Landmine Monitor identified over 8,065 new landmine/UXO casualties in calendar year 2003, including at least 1,833 children (23 percent) and 258 women (3 percent). Less than 14 percent of reported casualties were identified as military personnel. It is important to remember, however, that the 8,065 figure represents only the reported casualties and does not take into account the many casualties that are believed to go unreported, as innocent civilians are killed or injured in remote areas away from any form of assistance or means of communication, and others are not reported for military or political reasons. Since 1999, Landmine Monitor has recorded more than 42,540 new mine/UXO casualties.

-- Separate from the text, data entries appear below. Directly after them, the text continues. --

(** X17.  The component against the two handlers, all going well: the
    image cell takes the data URI of the bytes the image model sent, the
    enhanced prompt cell the text [getEnhancedPrompt] resolved to, and the
    diagram cell the text [getMermaidCode] resolved to. *)
Theorem manifest_end_to_end out key up st hfResponse buffer :
  axios_post out = backend key up ->
  blank (prompt st) = false ->
  key_missing key = false ->
  style st <> [] ->
  fetch up MODEL_URL
    (hf_request key (enhancedPrompt_of up (prompt st) (style st)))
  = Normal hfResponse ->
  ok hfResponse = true ->
  arrayBuffer hfResponse = Normal buffer ->
  let st' := fst (handleManifest out st) in
  image st' = JStr (lit "data:image/jpeg;base64," ++ toString_base64 buffer)
  /\ enhancedPrompt st' = JStr (enhancedPrompt_of up (prompt st) (style st))
  /\ mermaidCode st' = JStr (mermaidCode_of up (prompt st))
  /\ error st' = None.
Proof.
  intros Hout Hp Hk Hst Hf Hok Hb. cbv zeta.
  pose proof (not_blank_truthy _ Hp) as Ht.
  assert (Hstyle : or_else (@JStr number (style st)) (str "realistic") = JStr (style st)).
  { unfold or_else. cbn. destruct (style st); [contradiction | reflexivity]. }
  assert (Hstext : ToString (or_else (@JStr number (style st)) (str "realistic"))
                   = Normal (style st)).
  { rewrite Hstyle. reflexivity. }
  unfold handleManifest. rewrite Hp, Hout, backend_generate, backend_diagram.
  unfold axios_response.
  rewrite (post_generate_calls key up
             (obj [("prompt", JStr (prompt st)); ("style", JStr (style st))])
             (JStr (prompt st)) (JStr (style st)) (prompt st) (style st)
             eq_refl eq_refl Ht Hk eq_refl Hstext).
  cbv zeta.
  rewrite (post_generate_diagram_calls up (obj [("prompt", JStr (prompt st))])
             (JStr (prompt st)) (prompt st) eq_refl Ht eq_refl).
  rewrite Hf, Hok, Hb. repeat split.
Qed.

(** *** What a session keeps *)

Lemma perform_style out db a st :
  In (style st) (map style_id STYLES) ->
  In (style (fst (perform out db a st))) (map style_id STYLES).
Proof.
  intros Hs. destruct a; cbn [perform fst]; try exact Hs.
  - destruct s; cbn; auto.
  - unfold handleManifest. destruct (blank (prompt st)); [exact Hs|]. cbn [fst].
    destruct (axios_post out _ _) as [i|]; [|exact Hs].
    destruct (axios_post out _ _) as [d|]; [|exact Hs].
    unfold show_results.
    destruct (member i "image"); [|exact Hs].
    destruct (member i "enhancedPrompt"); [|exact Hs].
    destruct (member d "mermaidCode"); exact Hs.
  - unfold handleSaveToCloud.
    destruct (negb (ToBoolean (image st)) && negb (ToBoolean (mermaidCode st))); [exact Hs|].
    destruct (isSaved st); [exact Hs|].
    destruct (blank (archivistName st)); [exact Hs|].
    destruct (addDoc out _ _); exact Hs.
  - unfold handleDelete.
    destruct (negb (window_confirm out _)); [exact Hs|].
    destruct (deleteDoc out _ _); exact Hs.
  - unfold useEffect_history. destruct (activeTab st); exact Hs.
Qed.
Lemma format_results_hits (self : VectorStore) (hits : list (Score * nat)) :
  Forall (λ h, (h.2 < length (documents self))%nat
               ∧ (h.2 < length (metadata self))%nat) hits →
  ∃ results,
    format_results self ((λ h, (h.1, Z.of_nat h.2)) <$> hits) = Ok results ∧
    Forall2 (result_of_hit self) results hits.
Proof.
  induction 1 as [|[s p] hits [Hd Hm] _ (rs & Hrs & IH)].
  - exists []. by split.
  - cbn in Hd, Hm.
    apply lookup_lt_is_Some_2 in Hd as [t Ht].
    apply lookup_lt_is_Some_2 in Hm as [m Hm].
    exists ({| text := t; result_metadata := m; distance := one_minus s |}
              :: rs).
    split; [|by constructor].
    cbn [fmap list_fmap format_results fst snd].
    rewrite bool_decide_eq_true_2 by lia.
    rewrite (py_getitem_Ok _ _ t), (py_getitem_Ok _ _ m) by done.
    cbn. by rewrite Hrs.
Qed.

Lemma scored_lookup (rows : list Vec) (q : Vec) (s : Score) (p : nat) :
  (s, p) ∈ scored rows q ↔
  ∃ v, rows !! p = Some v ∧ s = inner_product v q.
Proof.
  unfold scored. rewrite elem_of_lookup_imap. split.
  - intros (i & v & [= -> ->] & Hv). eauto.
  - intros (v & Hv & ->). eauto.
Qed.

Lemma scored_positions (rows : list Vec) (q : Vec) :
  (scored rows q).*2 = seq 0 (length rows).
Proof.
  unfold scored. rewrite fmap_imap.
  rewrite (imap_ext _ (λ i _, i) rows) by done.
  by rewrite imap_seq_0, list_fmap_id.
Qed.

Lemma ranked_Permutation (hits : list (Score * nat)) : ranked hits ≡ₚ hits.
Proof. apply merge_sort_Permutation. Qed.

Lemma ranked_positions (rows : list Vec) (q : Vec) :
  (ranked (scored rows q)).*2 ≡ₚ seq 0 (length rows).
Proof. by rewrite ranked_Permutation, scored_positions. Qed.

Lemma ranked_lookup (rows : list Vec) (q : Vec) (s : Score) (p : nat) :
  (s, p) ∈ ranked (scored rows q) ↔
  ∃ v, rows !! p = Some v ∧ s = inner_product v q.
Proof. by rewrite ranked_Permutation, scored_lookup. Qed.

Lemma length_ranked (rows : list Vec) (q : Vec) :
  length (ranked (scored rows q)) = length rows.
Proof.
  rewrite ranked_Permutation. unfold scored. by rewrite length_imap.
Qed.

(** On an aligned store [search] returns, and returns the first
    [min(top_k, ntotal)] hits of the ranking. *)
Lemma search_returns (self : VectorStore) (query : string) (top_k : Z) :
  aligned self →
  ∃ results,
    search self query top_k = Ok results ∧
    Forall2 (result_of_hit self) results
      (take (Z.to_nat (Z.min top_k (ntotal self)))
         (ranked (scored (index self) (normalize_L2 (encode_text query))))).
Proof.
  intros Hal. pose proof (aligned_ntotal self Hal) as Hn.
  destruct Hal as [Hlen Hidx]. unfold search.
  case_bool_decide as Hempty.
  - exists []. split; [done|]. unfold ntotal in Hempty.
    destruct (index self) as [|v rows]; [|cbn in Hempty; lia].
    change (ranked (scored [] _)) with (@nil (Score * nat)).
    by rewrite take_nil.
  - set (q := normalize_L2 (encode_text query)).
    set (k := Z.min top_k (ntotal self)).
    pose proof (index_search_zip (index self) q k) as Hzip.
    destruct (index_search (index self) q k) as [scores indices].
    cbn in Hzip. rewrite Hzip.
    apply format_results_hits, Forall_take, Forall_forall.
    intros [s p] (v & Hv & _)%ranked_lookup. cbn.
    apply lookup_lt_Some in Hv. unfold ntotal in Hn. lia.
Qed.

(** *** The order of the results *)

Lemma StronglySorted_lookup_lt {A} (R : relation A) (l : list A)
    (i j : nat) (a b : A) :
  StronglySorted R l → (i < j)%nat →
  l !! i = Some a → l !! j = Some b → R a b.
Proof.
  intros Hl. revert i j. induction Hl as [|x l _ IH Hx]; intros i j Hij Hi Hj.
  - done.
  - destruct j as [|j]; [lia|]. cbn in Hj. destruct i as [|i].
    + injection Hi as <-. rewrite Forall_forall in Hx.
      apply Hx. by eapply list_elem_of_lookup_2.
    + cbn in Hi. apply (IH i j); [lia|done..].
Qed.

Section ranking.
Context `{!ScoreOrder B}.

#[local] Instance ranks_before_total : Total ranks_before.
Proof.
  intros a b. unfold ranks_before.
  destruct (score_leb a.1 b.1) eqn:Hab; [|by left; left].
  destruct (score_leb b.1 a.1) eqn:Hba; [|by right; left].
  destruct (decide (a.2 ≤ b.2)%nat); [left|right]; right; split; [done|lia..].
Qed.

#[local] Instance ranks_before_trans : Transitive ranks_before.
Proof.
  intros a b c. unfold ranks_before. intros Hab Hbc.
  destruct (score_leb a.1 c.1) eqn:Hac; [right|by left].
  destruct Hab as [Hab|[Hba Hpab]], Hbc as [Hbc|[Hcb Hpbc]].
  - destruct (score_leb_total b.1 c.1) as [?|Hcb]; [congruence|].
    pose proof (score_leb_trans _ _ _ Hac Hcb). congruence.
  - pose proof (score_leb_trans _ _ _ Hac Hcb). congruence.
  - pose proof (score_leb_trans _ _ _ Hba Hac). congruence.
  - split; [by eapply score_leb_trans|lia].
Qed.

Lemma ranked_sorted (hits : list (Score * nat)) :
  StronglySorted ranks_before (ranked hits).
Proof. apply StronglySorted_merge_sort; apply _. Qed.

(** In the ranking of an index, an earlier hit scores at least as much as
    a later one, and on equal scores has the lower position. *)
Lemma ranked_order (rows : list Vec) (q : Vec) (i j : nat)
    (a b : Score * nat) :
  (i < j)%nat →
  ranked (scored rows q) !! i = Some a →
  ranked (scored rows q) !! j = Some b →
  score_leb b.1 a.1 = true ∧ (score_leb a.1 b.1 = true → (a.2 < b.2)%nat).
Proof.
  intros Hij Ha Hb.
  assert (a.2 ≠ b.2) as Hne.
  { assert (NoDup (ranked (scored rows q)).*2) as Hnd
      by (rewrite ranked_positions; apply NoDup_seq).
    intros Heq.
    assert (i = j); [|lia].
    apply (NoDup_lookup _ i j a.2 Hnd); rewrite list_lookup_fmap.
    - by rewrite Ha.
    - by rewrite Hb, Heq. }
  destruct (StronglySorted_lookup_lt _ _ i j a b (ranked_sorted _) Hij Ha Hb)
    as [Hab|[Hba Hp]].
  - split; [|congruence].
    destruct (score_leb_total a.1 b.1); [congruence|done].
  - split; [done|lia].
Qed.

(** C2. On an aligned store, and so on every non-empty store a process
    reaches, [search(query, top_k)] for a count [top_k] of at least one
    returns exactly [min(top_k, index.ntotal)] results. They are the first
    hits of a ranking of all positions of the index, in which each hit
    carries the inner product of its normalised stored vector with the
    normalised query vector, an earlier hit scores at least as much as a
    later one, and hits of equal score come in ascending position. Each
    result carries the text and the metadata of its position and the
    distance [1 - score]. Modelled from the spec where the index is
    concerned: see [index_search]. *)
Theorem search_ranking (self : VectorStore) (query : string) (top_k : Z) :
  aligned self → 0 < top_k →
  let q := normalize_L2 (encode_text query) in
  ∃ (ranking : list (Score * nat)) (results : list SearchResult),
    search self query top_k = Ok results ∧
    Z.of_nat (length results) = Z.min top_k (ntotal self) ∧
    ranking.*2 ≡ₚ seq 0 (length (index self)) ∧
    (∀ s p, (s, p) ∈ ranking ↔
            ∃ v, index self !! p = Some v ∧ s = inner_product v q) ∧
    (∀ i j a b, (i < j)%nat →
       ranking !! i = Some a → ranking !! j = Some b →
       score_leb b.1 a.1 = true ∧
       (score_leb a.1 b.1 = true → (a.2 < b.2)%nat)) ∧
    Forall2 (λ r h,
               documents self !! h.2 = Some (text r) ∧
               metadata self !! h.2 = Some (result_metadata r) ∧
               distance r = one_minus h.1)
      results (take (length results) ranking).
Proof.
  intros Hal Hk q.
  destruct (search_returns self query top_k Hal) as (results & Hs & Hres).
  fold q in Hres.
  assert (length results = Z.to_nat (Z.min top_k (ntotal self))) as Hlen.
  { rewrite (Forall2_length _ _ _ Hres), length_take, length_ranked.
    unfold ntotal. lia. }
  exists (ranked (scored (index self) q)), results. split_and!.
  - done.
  - rewrite Hlen. unfold ntotal. lia.
  - apply ranked_positions.
  - intros s p. apply ranked_lookup.
  - intros i j a b. apply ranked_order.
  - by rewrite Hlen.
Qed.

End ranking.

(** ** Deleting a file *)

Lemma filter_all {A} (P : A → Prop) `{!∀ x, Decision (P x)} (l : list A) :
  Forall P l → filter P l = l.
Proof.
  induction 1 as [|x l Hx _ IH]; [done|].
  by rewrite filter_cons_True, IH.
Qed.

Lemma retained_absent (filename : string) (self : VectorStore) :
  ¬ Exists (has_filename filename) (metadata self) →
  retained filename self = zip (documents self) (metadata self).
Proof.
  intros Hno. apply filter_all, Forall_forall. intros [t m] Hin Hm.
  apply Hno, Exists_exists. exists m. split; [|done].
  by apply elem_of_zip_r in Hin.
Qed.

Lemma retained_zip (filename : string) (self : VectorStore) :
  length (metadata self) = length (documents self) →
  zip (retained filename self).*1
    (filter (λ m, ¬ has_filename filename m) (metadata self)) =
  retained filename self.
Proof.
  intros Hlen. unfold retained at 1.
  rewrite <-(remaining_snd filename (documents self) (metadata self)) by lia.
  apply zip_fst_snd.
Qed.

(** What [delete_file] does to an aligned store, in both of its cases. *)
Lemma delete_file_aligned (filename : string) (w : World) :
  aligned (store w) →
  ∃ w',
    delete_file filename w = (Ok PyNone, w') ∧
    aligned (store w') ∧
    metadata (store w') =
      filter (λ m, ¬ has_filename filename m) (metadata (store w)) ∧
    zip (documents (store w')) (metadata (store w')) =
      retained filename (store w).
Proof.
  intros Hal.
  destruct (decide (Exists (has_filename filename) (metadata (store w))))
    as [Hex|Hno].
  - eexists. split; [by apply delete_file_present; [apply Hal|]|]. cbn.
    split_and!; [apply aligned_rebuilt, Hal|done|apply retained_zip, Hal].
  - exists w. split; [by apply delete_file_absent|].
    split_and!; [done| |by rewrite retained_absent].
    symmetry. apply filter_all, Forall_forall. intros m Hin Hm.
    apply Hno, Exists_exists. eauto.
Qed.

(** Whenever [delete_file] returns, on any store, it returns [None] and
    the catalog keeps the dicts whose filename is not [f]. *)
Lemma delete_file_returns (filename : string) (w : World) (v : PyVal)
    (w' : World) :
  delete_file filename w = (Ok v, w') →
  v = PyNone ∧
  metadata (store w') =
    filter (λ m, ¬ has_filename filename m) (metadata (store w)).
Proof.
  destruct (decide (Exists (has_filename filename) (metadata (store w))))
    as [Hex|Hno].
  - unfold delete_file. run_M.
    rewrite bool_decide_eq_false_2
      by (intros Hnil%indices_to_delete_nil; done).
    rewrite remaining_indices_enumerate.
    pose proof (py_getitems_remaining filename (metadata (store w))
                  (metadata (store w)) ltac:(lia)) as Hms.
    rewrite remaining_diag in Hms.
    case_bool_decide as Hrem.
    + run_M.
      destruct (py_getitems (documents (store w)) _) as [ds|e]; [|done].
      run_M. rewrite Hms. run_M. by intros [= <- <-].
    + rewrite Hrem in Hms. injection Hms as Hms.
      run_M. intros [= <- <-]. by rewrite <-Hms.
  - rewrite delete_file_absent by done. intros [= <- <-]. split; [done|].
    symmetry. apply filter_all, Forall_forall. intros m Hin Hm.
    apply Hno, Exists_exists. eauto.
Qed.

(** C3. For every store, once [delete_file(f)] has returned,
    [file_exists(f)] is false and no result that [search] returns, for
    any query and count, has metadata with the filename [f]. On an aligned
    store [delete_file(f)] does return, and [search] afterwards returns
    for every query and every count of at least one. *)
Theorem delete_file_complete (filename : string) (w : World) :
  (aligned (store w) →
   ∃ w',
     delete_file filename w = (Ok PyNone, w') ∧
     ∀ (query : string) (top_k : Z),
       0 < top_k → ∃ results, search (store w') query top_k = Ok results) ∧
  (∀ (v : PyVal) (w' : World),
     delete_file filename w = (Ok v, w') →
     file_exists (store w') filename = false ∧
     ∀ (query : string) (top_k : Z) results,
       search (store w') query top_k = Ok results →
       Forall (λ r, ¬ has_filename filename (result_metadata r)) results).
Proof.
  split.
  - intros Hal.
    destruct (delete_file_aligned filename w Hal) as (w' & Hrun & Hal' & _).
    exists w'. split; [done|]. intros query top_k _.
    destruct (search_returns (store w') query top_k Hal') as (rs & Hrs & _).
    eauto.
  - intros v w' [_ Hms]%delete_file_returns.
    assert (∀ m, m ∈ metadata (store w') → ¬ has_filename filename m) as Hgone.
    { intros m. rewrite Hms. by intros [? _]%list_elem_of_filter. }
    split.
    + apply bool_decide_eq_false. intros (m & Hin & Hm)%Exists_exists.
      by apply (Hgone m).
    + intros query top_k results Hres%search_elem_of.
      eapply Forall_impl; [exact Hres|]. intros r [_ Hr]. by apply Hgone.
Qed.
(* ===== verification/Dex.v ===== *)
(** * crates/bsc-dex: the PancakeSwap V2 and V3 quoters

    Module [Hex] is the hexadecimal codec that v2.rs, v3.rs and multicall.rs
    each define; module [V2] the [getAmountsOut] encoder, decoder and quoter;
    module [V3] the QuoterV2 encoder and the best-fee-tier search.  The node's
    JSON-RPC reply is a parameter of the quoters: a transport error, or the
    parts of the reply the code looks at.  A definition returns [None] where
    the Rust code would panic (slice or subtraction out of range). *)

From Stdlib Require Import ZArith Lia Strings.Byte Ascii String.
From S2P Require Import Prelude Bytes.

(** ** Contract addresses (addresses.rs) *)

Definition WBNB : Address := 0xbb4CdB9CBd36B01bD1cBaEBF2De08d9173bc095c.
Definition PANCAKE_V2_ROUTER : Address := 0x10ED43C718714eb63d5aA57B78B54704E256024E.
Definition PANCAKE_V3_QUOTER_V2 : Address := 0xB048Bbc1Ee6b733FFfCFb9e9CeF7375518e25997.
Definition PANCAKE_V3_FEE_TIERS : list Z := [10000; 2500; 500; 100].
Definition MULTICALL3 : Address := 0xcA11bde05977b3631167028862bE2a173976CA11.

(** ** JSON-RPC replies *)

(** What the quoters read of an HTTP reply: the status class, the ["error"]
    member, the ["result"] member when it is a string. *)
Inductive rpc_reply : Type :=
| TransportErr
| Reply (success : bool) (error : option string) (result : option (list ascii)).

(** The block argument of an [eth_call]: ["latest"] or a number in hex. *)
Inductive block_tag : Type := Latest | AtBlock (n : Z).
Definition tag_of (block : option Z) : block_tag :=
  match block with Some n => AtBlock n | None => Latest end.

(** [strip_prefix("0x").unwrap_or(s)]. *)
Definition strip_0x (s : list ascii) : list ascii :=
  match s with
  | "0"%char :: "x"%char :: r => r
  | _ => s
  end.

Module Hex.

Inductive hex_error : Type := OddHexLength | BadHex.

Definition hex_encode (bs : bytes) : list ascii :=
bs ≫= λ b, [hex_digit (byte_val b / 16); hex_digit (byte_val b mod 16)].

Fixpoint decode_pairs (s : list ascii) : result bytes hex_error :=
match s with
| a :: b :: r =>
match to_digit16 a, to_digit16 b with
| Some hi, Some lo =>
tl <-? decode_pairs r;;
Ok (byte_of (Z.lor (Z.shiftl hi 4) lo) :: tl)
| _, _ => Err BadHex
end
| _ => Ok []
end.

Definition hex_decode (s : list ascii) : result bytes hex_error :=
if Nat.odd (length s) then Err OddHexLength else decode_pairs s.

Lemma hex_encode_cons b bs :
hex_encode (b :: bs) =
hex_digit (byte_val b / 16) :: hex_digit (byte_val b mod 16) :: hex_encode bs.
Proof. done. Qed.

Lemma length_hex_encode bs : length (hex_encode bs) = (2 * length bs)%nat.
Proof. induction bs as [|b bs IH]; [done|]. rewrite hex_encode_cons. cbn. lia. Qed.

Lemma nibbles b : Z.lor (Z.shiftl (byte_val b / 16) 4) (byte_val b mod 16) = byte_val b.
Proof. destruct b; reflexivity. Qed.

Lemma decode_pairs_encode bs : decode_pairs (hex_encode bs) = Ok bs.
Proof.
induction bs as [|b bs IH]; [done|]. rewrite hex_encode_cons.
pose proof (byte_val_bound b).
assert (0 ≤ byte_val b / 16 < 16) by (split; [apply Z.div_pos|apply Z.div_lt_upper_bound]; lia).
pose proof (Z.mod_pos_bound (byte_val b) 16 ltac:(lia)).
cbn [decode_pairs]. rewrite !to_digit16_hex_digit, IH by done.
cbn [result_bind]. by rewrite nibbles, byte_of_val.
Qed.

Lemma decode_encode bs : hex_decode (hex_encode bs) = Ok bs.
Proof.
unfold hex_decode. rewrite length_hex_encode, Nat.odd_mul. cbn.
apply decode_pairs_encode.
Qed.

Lemma decode_pairs_length s bs :
Nat.even (length s) = true → decode_pairs s = Ok bs → length s = (2 * length bs)%nat.
Proof.
remember (length s) as n eqn:Hn. revert s bs Hn.
induction n as [n IH] using lt_wf_ind. intros s bs -> He H.
destruct s as [|a [|b r]]; cbn in *; [naive_solver|done|].
repeat case_match; try done.
destruct (decode_pairs r) as [t|] eqn:Er; cbn in H; [|done]. injection H as <-.
specialize (IH (length r) ltac:(lia) r t eq_refl He Er). cbn. lia.
Qed.

Lemma decode_length s bs : hex_decode s = Ok bs → length s = (2 * length bs)%nat.
Proof.
unfold hex_decode. destruct (Nat.odd (length s)) eqn:E; [done|].
apply decode_pairs_length. rewrite <- Nat.negb_odd, E. done.
Qed.
End Hex.

(** ** PancakeSwap V2 (v2.rs) *)

Module V2.
Import Hex.

Definition GET_AMOUNTS_OUT : bytes := [Byte.xd0; Byte.x6c; Byte.xa6; Byte.x1f].

(** The messages of [V2QuoteError::Rpc], by template. *)
Inductive rpc_message : Type :=
| HttpStatus
| JsonError (e : string)
| MissingResult
| HexDecodeFailed (e : hex_error)
| UnexpectedLength (got expected : Z).

Inductive V2QuoteError : Type :=
| Http
| Rpc (m : rpc_message)
| ShortResult (n : nat)
| BadPath (n : nat).

Definition encode_get_amounts_out (amount_in : U256) (path : list Address) : bytes :=
GET_AMOUNTS_OUT ++ word amount_in ++ word 0x40 ++ word (Z.of_nat (length path))
++ (path ≫= address_word).

Definition decode_amounts_last (raw : bytes) (expected_len : nat)
: option (result U256 V2QuoteError) :=
let min := (32 + 32 + expected_len * 32)%nat in
if decide (length raw < min)%nat then Some (Err (ShortResult (length raw)))
else
lenw ← slice 32 64 raw;
let returned_len := from_be lenw in
if negb (returned_len =? Z.of_nat expected_len)
then Some (Err (Rpc (UnexpectedLength returned_len (Z.of_nat expected_len))))
else
match expected_len with
| O => None
| S k =>
let last_offset := (32 + 32 + k * 32)%nat in
w ← slice last_offset (last_offset + 32) raw;
Some (Ok (from_be w))
end.

(** The reply handling of [V2Quoter::eth_call]. *)
Definition eth_call_reply (r : rpc_reply) : result bytes V2QuoteError :=
match r with
| TransportErr => Err Http
| Reply success error res =>
if negb success then Err (Rpc HttpStatus)
else
match error with
| Some e => Err (Rpc (JsonError e))
| None =>
match res with
| None => Err (Rpc MissingResult)
| Some s =>
  match hex_decode (strip_0x s) with
  | Ok b => Ok b
  | Err e => Err (Rpc (HexDecodeFailed e))
  end
end
end
end.

Section Quoter.
(** The node: [eth_call] of calldata to an address at a block. *)
Context (node : Address → list ascii → block_tag → rpc_reply).

Definition eth_call (to : Address) (data : bytes) (block : option Z)
: result bytes V2QuoteError :=
eth_call_reply (node to (("0" :: "x" :: hex_encode data)%char) (tag_of block)).

Definition quote_path (amount_in : U256) (path : list Address) (block : option Z)
: option (result U256 V2QuoteError) :=
if decide (length path < 2)%nat then Some (Err (BadPath (length path)))
else
let calldata := encode_get_amounts_out amount_in path in
match eth_call PANCAKE_V2_ROUTER calldata block with
| Err e => Some (Err e)
| Ok raw => decode_amounts_last raw (length path)
end.

Definition quote_single_hop (amount_in : U256) (src dst : Address) (block : option Z)
: option (result U256 V2QuoteError) :=
quote_path amount_in [src; dst] block.
End Quoter.
(* ===== verification/Fanout.v ===== *)
(** * crates/bsc-bus/src/fanout.rs and subscription.rs: the broadcast

    [Bus] and [Subscription] wrap tokio's broadcast channel.  The channel is
    not part of the sources: the classes [Broadcast] and [BroadcastLaws] state
    its documented behaviour, and [Ring] is a concrete channel that has it.
    [Fan] joins the pipeline's dedupe stage to the bus and to one subscriber,
    under any interleaving; [turn] is the body of the consumers' loops
    (kol_watch.rs, token_flow.rs). *)

From Stdlib Require Import ZArith Lia String.
From S2P Require Import Prelude Bytes Bus.

(** ** The channel

    [try_recv] is one completed poll of [recv]: [Empty] is a poll that would
    wait. *)

Inductive answer (A : Type) : Type := Got (x : A) | Missed (n : nat) | HungUp | Empty.
Arguments Got {A} x.
Arguments Missed {A} n.
Arguments HungUp {A}.
Arguments Empty {A}.

Class Broadcast (A : Type) : Type := {
  Chan : Type;
  Receiver : Type;
  channel : nat → Chan * Receiver;
  send : Chan → A → Chan * option nat;
  new_rx : Chan → Chan * Receiver;
  drop_rx : Chan → Receiver → Chan;
  hang_up : Chan → Chan;
  try_recv : Chan → Receiver → Receiver * answer A;
  receivers : Chan → nat;
}.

Since 1999, greater attention has been placed on the importance of accurate and up-to-date data on mine casualties and mine survivors to better understand the needs and to ensure that limited resources are used most effectively where the needs are greatest. In 1999, reports of new mine casualties, albeit limited, were only available for 42 countries. By 2004, new mine casualties have been identified in 75 countries. In several mine-affected countries, mine incident and casualty data is now collected and stored using the Information Management System for Mine Action (IMSMA) or other comparable databases. Of the 66 countries and seven areas reporting new mine casualties in 2003-2004, only 36 countries and six areas report using IMSMA, or other comparable databases, to record casualty data. Of those, only 22 countries and three areas were able to provide Landmine Monitor with full year data or data collected in all mine-affected regions. Even with a functioning data collection system in place it is believed that not all mine casualties are reported. IMSMA has the capacity to record mine casualty data; however, a reported lack of human and financial resources sometimes prevents this system from being used effectively. The principal collectors of mine casualty data are mine action centers, the ICRC, UNICEF, and some NGOs.
The number of reported new casualties declined in 2003 from 2002 in the majority of mine-affected countries; in some cases significantly, such as in Afghanistan, Bosnia and Herzegovina, Cambodia, Lebanon, Senegal, and Sri Lanka. In some cases, significant decreases in reported new casualties would appear to be the result of a lack of resources to undertake comprehensive data collection, as in Chad and Somaliland. In the case of Chechnya, the number of reported new casualties has decreased significantly as a result of further analysis of previously reported statistics.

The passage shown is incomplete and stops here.